Paternity, on the other hand, was in most cases impossible to establish; it was a wise child that knew his father. Until very recently, these facts were reflected in the law by rules providing that the woman who bore a child was his legal mother and her husband the child's legal father, even if there was some evidence to suggest that he was not the biological father (Friedman 2001). These facts are no longer true. Reproduction using a host mother implanted with an egg fertilized in vitro means that a child can be born from an unrelated woman. Genetic testing permits biological paternity to be established with a high degree of confidence.
Legal rules at the state level have begun to change, by court decisions and by legislation, to reflect these new facts. Further technological progress is likely to raise additional legal issues. Consider the parentage of a child produced by cloning. As judged by the clone's nuclear DNA, the child's parents are the parents of the donor whose cell was used to produce the clone. As determined by the clone's mitochondrial DNA, the mother is the woman who donated the egg into which the donated cell's nucleus was implanted. Judged by the traditional rule for motherhood, the mother is the woman in whose uterus the fertilized ovum was incubated.
Determined by the plausible criterion of genetic relatedness, the parent is the cell donor, who is almost twice as closely related to the clone as an ordinary parent to its children, although not quite as closely as one of a pair of identical twins to the other (Friedman 2001). If legal rules are defined in sufficient breadth, legal innovation is never necessary. Most issues raised by new reproductive technologies, for instance, could be resolved by a single, non-novel, rule: define parentage in whatever way best serves the interests of the child.
Indeed, it is arguably possible to resolve all legal issues by a single very broad rule: have whatever legal rules maximize economic efficiency. Such principles, however, are too broad to apply with predictable results at a reasonable cost.

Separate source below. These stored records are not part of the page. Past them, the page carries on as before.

(** The array of the code: the padded message and zeros. *)
Lemma padded_array input :
  (length input ≤ 119)%nat →
  let n := Z.of_nat (length input) in
  let size := if n <? 56 then 64 else 128 in
  (padded ← put (replicate 128 0) 0 input; padded ← zset padded n 0x80; store_length 8 padded size (u64 (n * 8)) 0) =
    Some (fips_pad input ++ replicate (128 - Z.to_nat size) 0) ∧ Z.of_nat (length (fips_pad input)) = size.
Proof.
  intros Hl. cbv zeta. remember (Z.of_nat (length input)) as n eqn:En. remember (if n <? 56 then 64 else 128) as size eqn:Es.
  assert (Hsize : size = 64 ∧ n < 56 ∨ size = 128 ∧ 56 ≤ n) by (destruct (Z.ltb_spec n 56); lia).
  split.
  - unfold put. rewrite length_replicate, (proj2 (Nat.leb_le _ _)) by lia. cbn [mbind option_bind].
    assert (list_inserts 0 input (replicate 128 0) = input ++ replicate (128 - length input) 0) as ->.
    { rewrite <- (take_drop (length input) (replicate 128 0)) at 1. rewrite take_replicate, drop_replicate.
      rewrite Nat.min_l by lia. apply list_inserts_0_r. by rewrite length_replicate. }
    unfold zset. rewrite length_app, length_replicate, (proj2 (Z.leb_le _ _)), (proj2 (Z.ltb_lt _ _)) by lia. cbn [andb mbind option_bind].
    replace (<[_ := _]> _) with ((input ++ [0x80] ++ replicate (Z.to_nat ((55 - n) mod 64)) 0) ++ replicate 8 0 ++ replicate (128 - Z.to_nat size) 0).
    + rewrite (store_length_spec 8); [|done|lia|].
      * change (0 * 8) with 0. rewrite Z.shiftr_0_r.
        replace (u64 (n * 8)) with (8 * n) by (unfold u64; rewrite Z.mod_small; lia).
        unfold fips_pad. rewrite <- En. by rewrite <- !app_assoc.
      * rewrite !length_app, length_replicate. cbn [length]. Z.div_mod_to_equations. lia.
    + rewrite insert_app_r_alt by lia. rewrite <- !app_assoc. f_equal.
      replace (128 - length input)%nat with (1 + (127 - length input))%nat by lia. rewrite replicate_add.
      replace (Z.to_nat n - length input)%nat with O by lia. cbn [app insert list_insert replicate]. f_equal.
      change (0 :: 0 :: 0 :: 0 :: 0 :: 0 :: 0 :: 0 :: ?l) with (replicate 8 0 ++ l). rewrite <- !replicate_add. f_equal.
      Z.div_mod_to_equations. lia.
  - rewrite fips_pad_length. rewrite Nat2Z.inj_mul, Nat2Z.inj_div, Nat2Z.inj_add, <- En. cbn. Z.div_mod_to_equations. lia.
Qed.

Hence legal systems employ significantly more specific statements of the law, such as the traditional rules for defining parentage, and fall back on general principles like efficiency only when such rules prove insufficient for dealing with hard cases or when changed circumstances require the development of new rules.
If what we mean by “new law” is “new legal rules at the level of generality of the rules now used to decide cases,” it is clear that new technologies will at least sometimes require new laws. Legal rules that assume the identity of host mother and gene mother or take it for granted that paternity cannot be reliably determined are no longer useful in a world in which both assumptions are false — and the legal system has begun to alter itself accordingly.

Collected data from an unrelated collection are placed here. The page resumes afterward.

(** An accepted header is the front of a valid frame, all of which is there. *)
Lemma head_of_sound l h :
  bytes l → head_of l = inr h → ∃ f rest, frame_valid f ∧ l = client_bytes f ++ rest ∧
    h = mkHead (cf_final f) (cf_opcode f) (fh_header_size h) (Z.of_nat (length (cf_payload f))) ∧
    Z.of_nat (length (client_bytes f)) = fh_header_size h + 4 + Z.of_nat (length (cf_payload f)) ∧ 2 ≤ fh_header_size h.
Proof.
  intros Hb. unfold head_of. destruct l as [|first [|second rest]]; [done..|]. do 2 (apply Forall_cons in Hb as [? Hb]).
  destruct (negb (first mod 128 / 16 =? 0) || (second <? 128)) eqn:E1; [done|].
  destruct (length_of (second mod 128) rest) as [|[hs n]] eqn:El; [done|].
  destruct ((8 <=? first mod 16) && _) eqn:E2; [done|]. destruct (Z.ltb_spec 2034 n) as [|Hn]; [done|].
  destruct (Z.ltb_spec (Z.of_nat (length (first :: second :: rest))) (hs + 4 + n)) as [|Hlen]; [done|]. intros [= <-].
  assert (Hfield : ∃ field rest', second :: rest = field ++ rest' ∧ field = length_field n ∧ Z.of_nat (length field) + 1 = hs ∧ 0 ≤ n).
  { unfold length_of in El. destruct (Z.leb_spec (second mod 128) 125).
    - injection El as <- <-. exists [second], rest. split; [done|]. unfold length_field. rewrite (proj2 (Z.leb_le _ _)) by lia.
      split_and!; [f_equal; Z.div_mod_to_equations; lia|done|Z.div_mod_to_equations; lia].
    - destruct (Z.eqb_spec (second mod 128) 126) as [E126|E126].
      + destruct rest as [|a [|b rest]]; [done..|]. remember (be_val [a; b]) as v eqn:Ev. destruct (Z.ltb_spec v 126); [done|]. injection El as <- <-.
        assert (Hab : bytes [a; b]) by (change (a :: b :: rest) with ([a; b] ++ rest) in Hb; by apply Forall_app in Hb as [Hb _]).
        pose proof (be_val_range [a; b] Hab) as Hr. rewrite <- Ev in Hr. change (256 ^ Z.of_nat (length [a; b])) with 65536 in Hr.
        exists [second; a; b], rest. split; [done|]. unfold length_field. rewrite (proj2 (Z.leb_gt _ 125)), (proj2 (Z.leb_le _ _)) by lia.
        split_and!; [|done|lia]. assert (second = 128 + 126) as -> by (Z.div_mod_to_equations; lia).
        apply (f_equal2 cons); [done|]. rewrite Ev. symmetry. apply (enc_be_val [a; b] Hab).
      + destruct (length rest <? 8)%nat; [done|]. destruct (128 <=? _); [done|]. remember (be_val (take 8 rest)) as v eqn:Ev.
        destruct (Z.leb_spec v 0xFFFF); [done|]. injection El as <- <-. lia. }
  destruct Hfield as (field & rest' & E & Ef & Hhs & Hn0). cbn [length] in Hlen. pose proof (f_equal length E) as Elen. rewrite length_app in Elen. cbn [length] in Elen.
  assert (Hb' : bytes (field ++ rest')) by (rewrite <- E; by constructor). apply Forall_app in Hb' as [_ Hb'].
  set (mask := take 4 rest'). set (body := take (Z.to_nat n) (drop 4 rest')).
  assert (Lm : length mask = 4%nat) by (unfold mask; rewrite length_take; lia).
  assert (Lb : length body = Z.to_nat n) by (unfold body; rewrite length_take, length_drop; lia).
  assert (Hmb : bytes mask ∧ bytes body) by (split; [by apply Forall_take|by apply Forall_take, Forall_drop]). destruct Hmb as [Hbm Hbb].
  exists (mkFrame (128 <=? first) (first mod 16) mask (unmask mask body)), (drop (Z.to_nat n) (drop 4 rest')).
  unfold client_bytes. cbn [cf_final cf_opcode cf_mask cf_payload fh_header_size]. rewrite unmask_length, unmask_unmask, Lb, Z2Nat.id, <- Ef by lia.
  split_and!.
  - split; cbn [cf_final cf_opcode cf_mask cf_payload].
    + apply Z.mod_pos_bound. lia.
    + done.
    + split; [by apply unmask_bytes|]. rewrite unmask_length, Lb. lia.
    + intros H8. rewrite unmask_length, Lb. rewrite (proj2 (Z.leb_le _ _)) in E2 by lia. cbn [andb] in E2. lia.
  - cbn [app]. assert (Hf : first mod 128 / 16 = 0) by lia.
    f_equal; [destruct (Z.leb_spec 128 first); Z.div_mod_to_equations; lia|]. rewrite E, <- !app_assoc. f_equal. unfold body, mask. by rewrite take_drop, take_drop.
  - done.
  - cbn [length]. rewrite !length_app. lia.
  - unfold length_field in Ef. rewrite Ef in Hhs. destruct (n <=? 125); cbn [length] in Hhs; [lia|]. destruct (n <=? 0xFFFF); cbn [length] in Hhs; lia.
Qed.

Lemma length_field_size n : 0 ≤ n ≤ 2034 → Z.of_nat (length (length_field n)) = if n <=? 125 then 1 else 3.
Proof. intros Hn. unfold length_field. destruct (n <=? 125); [done|]. rewrite (proj2 (Z.leb_le _ _)) by lia. done. Qed.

Legal rules that assume that a brief examination is sufficient to determine whether someone is alive or dead and that the latter status is irreversible might produce unfortunate results in the context of cryonic suspension. Rules that consider as legal persons only human beings or organizations of human beings and take it for granted that persons have the characteristics associated with human beings and human organizations will be wholly unsuited to a world of advanced artificial intelligence, when and if that world arrives.

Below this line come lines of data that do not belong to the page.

(** The assignments of [unsubscribe], for a slot in the list of bucket [b]. *)
Lemma unsubscribe_eq x ch i c b bk :
  index_ok x ch → i ∈ ch b → ix_connections x !! i = Some c → ix_subscriptions x !! b = Some bk →
  let q := cn_subscription_prev c in let n := cn_subscription_next c in
  let head := if 0 <=? q then sb_head bk else n in
  unsubscribe x (Z.of_nat i) = Some (mkIndex (removed_slots (ix_connections x) i q n)
    (<[b := if head <? 0 then mkBucket (sb_order_id bk) (-1) kTombstone else mkBucket (sb_order_id bk) head (sb_state bk)]>
       (ix_subscriptions x))).
Proof.
  intros Hok Hi Hc Hbk. cbv zeta. pose proof (member_bucket _ _ _ _ Hok Hi) as Hb.
  destruct (ix_member _ _ Hok b i Hi) as (c0 & bk0 & Hc0 & Hbk0 & Hfd & Hbc & Hid). assert (c0 = c) by congruence. subst c0.
  apply list_elem_of_split in Hi as (l1 & l2 & El). pose proof (ix_nodup _ _ Hok b) as Hnd. rewrite El in Hnd.
  destruct (ix_chain _ _ Hok b bk Hbk) as [Hlink _]. rewrite El in Hlink.
  destruct (removed_slots_linked _ i c l1 l2 _ Hc Hnd Hlink) as (_ & Hq & Hn & Hhead & _).
  assert (Hlt : (i < length (ix_connections x))%nat) by (by eapply lookup_lt_Some).
  assert (Hlb : (b < length (ix_subscriptions x))%nat) by (by eapply lookup_lt_Some).
  assert (Hin : ∀ j : nat, j ∈ l1 ++ l2 → (j < length (ix_connections x))%nat).
  { intros j Hj. destruct (ix_member _ _ Hok b j) as (cj & _ & Hcj & _); [rewrite El; set_solver|]. by eapply lookup_lt_Some. }
  unfold unsubscribe. rewrite zget_lookup, Hc. cbn [mbind option_bind]. rewrite Hbc.
  replace (_ || _) with false by (unfold kNoSubscriptionBucket, kSubscriptionBuckets; lia).
  rewrite zget_lookup, Hbk. cbn [mbind option_bind]. unfold removed_slots.
  set (q := cn_subscription_prev c) in *. set (n := cn_subscription_next c) in *.
  set (cs1 := if 0 <=? q then alter (λ c, set_links c (cn_subscription_bucket c) (cn_subscription_prev c) n) (Z.to_nat q) (ix_connections x)
              else ix_connections x).
  replace (if 0 <=? q then _ else _) with (Some (cs1, if 0 <=? q then sb_head bk else n)).
  2:{ unfold cs1. destruct (Z.leb_spec 0 q) as [H|H].
      - destruct (Hq H) as (j & -> & Hj). rewrite Nat2Z.id. rewrite update_alter by (apply Hin; set_solver). done.
      - destruct (Hhead H) as [_ ->]. by rewrite Z.eqb_refl. }
  cbn [mbind option_bind]. assert (Hl1 : length cs1 = length (ix_connections x)) by (unfold cs1; case_cond; [apply length_alter|done]).
  set (cs2 := if 0 <=? n then alter (λ c, set_links c (cn_subscription_bucket c) q (cn_subscription_next c)) (Z.to_nat n) cs1 else cs1).
  replace (if 0 <=? n then _ else _) with (Some cs2).
  2:{ unfold cs2. destruct (Z.leb_spec 0 n) as [H|H]; [|done]. destruct (Hn H) as (j & -> & Hj). rewrite Nat2Z.id.
      rewrite update_alter; [done|]. rewrite Hl1. apply Hin. set_solver. }
  cbn [mbind option_bind]. assert (Hl2 : length cs2 = length (ix_connections x)) by (unfold cs2; case_cond; [by rewrite length_alter|done]).
  rewrite zset_insert by done. cbn [mbind option_bind]. rewrite update_alter by (by rewrite Hl2). done.
Qed.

In these cases and many others, new technology requires new law. Law and science are two of the most important sources of authority for modern governments (Jasanoff 2005). The relationship between law and science is asymmetric on the axis of deference. The law has historically carved out a quasi-autonomous place for scientific knowledge and expertise, for example, by creating exemptions for expert testimony from "ordinary" rules of witnessing (Jasanoff 2005).